Reunidos na Cidade do Rio de Janeiro nos dias 26, 27 e 28/8, corregedores dos tribunais de Justiça do Brasil debateram e propuseram medidas de aperfeiçoamento da Justiça no País. Sob o tema “Atuação Integrada do Sistema de Justiça: projetos e parcerias”, assuntos como transparência, meio ambiente, mediação, itinerância, serviços cartorários, regularização fundiária, entre outros foram apresentados dentro de uma perspectiva integrada de atuação.
Também presente em mais uma edição do Encoge, a Corregedora Nacional e membro do Superior Tribunal de Justiça, ministra Nancy Andrighi, ratificou a importância do Colégio de Corregedores e o encontro da entidade como um momento ímpar no Judiciário, considerando as melhorias advindas dos debates travados pelos corregedores. Ela também parabenizou o espaço aberto no evento para tratar do novo Código de Processo Civil (CPC) que, segundo a ministra, precisa de grande atenção para que a recepção da nova norma não cause embaraços aos processos já em tramitação.
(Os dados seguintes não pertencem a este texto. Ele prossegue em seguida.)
(** * dcrdata explorer: shared state store, producer entry points, address history

    A shallow embedding of the [explorer] package:
    - [explorertypes.go]: the display records and [ReduceAddressHistory];
    - the explorer UI file: [explorerUI], [Store], [StoreMPData],
      [StopWebsocketHub].

    Go's fixed-width integers are [Z] with the wrap-around written out,
    [float64] is the primitive binary64 float, a Go pointer that the callers
    never pass as nil is modelled by its pointee, and a pointer field that
    starts as nil is an [option]. *)

From Stdlib Require Import ZArith List Ascii String Bool Lia Floats.
Import ListNotations.
Open Scope string_scope.
Open Scope list_scope.
Open Scope Z_scope.

(** ** Go integer conversions *)

Module GoInt.

Definition wrap_unsigned (bits z : Z) : Z := z mod 2 ^ bits.

Definition wrap_signed (bits z : Z) : Z :=
  (z + 2 ^ (bits - 1)) mod 2 ^ bits - 2 ^ (bits - 1).

Definition int64 (z : Z) : Z := wrap_signed 64 z.
Definition int32 (z : Z) : Z := wrap_signed 32 z.
Definition uint64 (z : Z) : Z := wrap_unsigned 64 z.
Definition uint32 (z : Z) : Z := wrap_unsigned 32 z.

Definition min_int64 : Z := - 2 ^ 63.
Definition max_int64 : Z := 2 ^ 63 - 1.

(** [a + b] and [a - b] on two int64 operands. *)
Definition add64 (a b : Z) : Z := int64 (a + b).
Definition sub64 (a b : Z) : Z := int64 (a - b).

(** [len(s)]: a Go [int]; the length of a slice always fits, so the
    conversion [int64(len(s))] is the identity on it. *)
Definition len {A : Type} (s : list A) : Z := Z.of_nat (List.length s).
(** C3 as stated fails for chunks shorter than [bufferLength]: in the
    scenario of section 8 (10 chunks of length 4) the buffer [stop] returns
    has 10 * 1024 samples, not 10 * 4. *)
Lemma C3_counterexample :
  exists (w' : World) (r : TrimResult) (flat : list float),
    chunks_of scenario_world = Some scenario_chunks /\
    Forall (fun c => length c = 4) scenario_chunks /\
    stop scenario_world = (w', Ret r) /\
    store w' !! samples r = Some flat /\
    length flat = 10 * 1024 /\
    length flat <> length scenario_chunks * 4 /\
    flat <> concat scenario_chunks.
Proof.
  assert (Hcs : chunks_of scenario_world = Some scenario_chunks) by (vm_compute; reflexivity).
  assert (Hfit : Forall (fun c => length c <= bufferLength (recorder scenario_world))
                   scenario_chunks).
  { chunks_fit. }
  eexists. eexists. eexists.
  split; [exact Hcs|].
  split; [repeat (constructor; [reflexivity|]); constructor|].
  split; [exact (stop_returns scenario_world scenario_chunks Hcs Hfit)|].
  cbn [store samples].
  split.
  { rewrite lookup_app_r by lia.
    replace (S (length (store scenario_world)) - length (store scenario_world)) with 1 by lia.
    reflexivity. }
  change (length scenario_chunks) with 10.
  change (bufferLength (recorder scenario_world)) with 1024.
  change (length (concat scenario_chunks)) with 40.
  rewrite length_app, length_replicate.
  change (length (concat scenario_chunks)) with 40.
  split; [lia|]. split; [lia|].
  intros E. apply (f_equal length) in E.
  rewrite length_app, length_replicate in E. lia.
Qed.

(** C10.  [stop] does not change the session: whatever the state, and
    whether [stop] returns or throws, afterwards every field of the recorder
    is what it was, the processing graph, the handlers and the tracks are
    what they were (the device stays attached), nothing was notified, and
    every array that existed still exists with the same content.  The two
    arrays of the result are new objects, distinct from each other and from
    every object that existed, the chunks of [buffers] included. *)
Theorem C10_stop_is_read_only (w : World) :
  recorder (stop w).1 = recorder w /\
  browser (stop w).1 = browser w /\
  log (stop w).1 = log w /\
  (forall a v, store w !! a = Some v -> store (stop w).1 !! a = Some v) /\
  (forall r, (stop w).2 = Ret r ->
     store w !! levels r = None /\
     store w !! samples r = None /\
     levels r <> samples r /\
     is_Some (store (stop w).1 !! levels r) /\
     is_Some (store (stop w).1 !! samples r)).
Proof.
  destruct (stop w) as [w' o] eqn:Hstop. cbn [fst snd].
  destruct (stop_frame w w' o Hstop) as [(Hr & Hb & Hl & Hn & Hs) Hres].
  split; [exact Hr|]. split; [exact Hb|]. split; [exact Hl|]. split.
  - intros a v Ha. rewrite Hs; [exact Ha|]. now apply lookup_lt_Some in Ha.
  - intros r ->. destruct (Hres r eq_refl) as (-> & -> & Hlen).
    split; [apply lookup_ge_None; lia|].
    split; [apply lookup_ge_None; lia|].
    split; [lia|].
    split; apply lookup_lt_is_Some; lia.
Qed.

(* ===================================================================== *)
(** * The loudness meter *)
(* ===================================================================== *)

Lemma fold_left_sum_squares (samples : list R) (acc : R) :
  fold_left (fun acc v => (acc + v * v)%R) samples acc
  = (acc + spec_sum_squares samples)%R.
Proof.
  revert acc. induction samples as [|v samples IH]; intros acc; cbn [fold_left spec_sum_squares].
  - lra.
  - rewrite IH. lra.
Qed.

Lemma calculateRMS_exact (samples : list R) :
  calculateRMS samples = spec_rms samples.
Proof.
  unfold calculateRMS, spec_rms, Math_pow2.
  cbn [num_add num_mul num_div num_sqrt num_zero num_unity num_of_nat R_Arith].
  rewrite fold_left_sum_squares. now rewrite Rplus_0_l.
Qed.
Nancy Andrighi destacou as iniciativas que vem realizando em apoio aos estados, a exemplo do mutirão fiscal denominado Concilia Rio, que permitiu ao Executivo municipal a realização de mais de 87 mil acordos em ações de execução fiscal e a geração de R$ 1,7 bilhões em receita para os cofres públicos estaduais. Em 11 dias de trabalho foram atendidas mais de 30 mil pessoas.
O desembargador Eurípedes Lamounier lembrou que “recebemos recentemente aqui a ministra Nancy Andrighi com a proposta do mutirão da execução fiscal com a celeridade. Assim como no Rio de Janeiro, o mesmo deve ocorrer aqui, guardando as proporções. O mutirão também terá êxito no Tocantins”. Segundo o magistrado as corregedorias hoje, a exemplo das presidências dos tribunais, estão lutando muito para viabilizar a prestação jurisdicional, no sentido de dar integral satisfação aos jurisdicionados.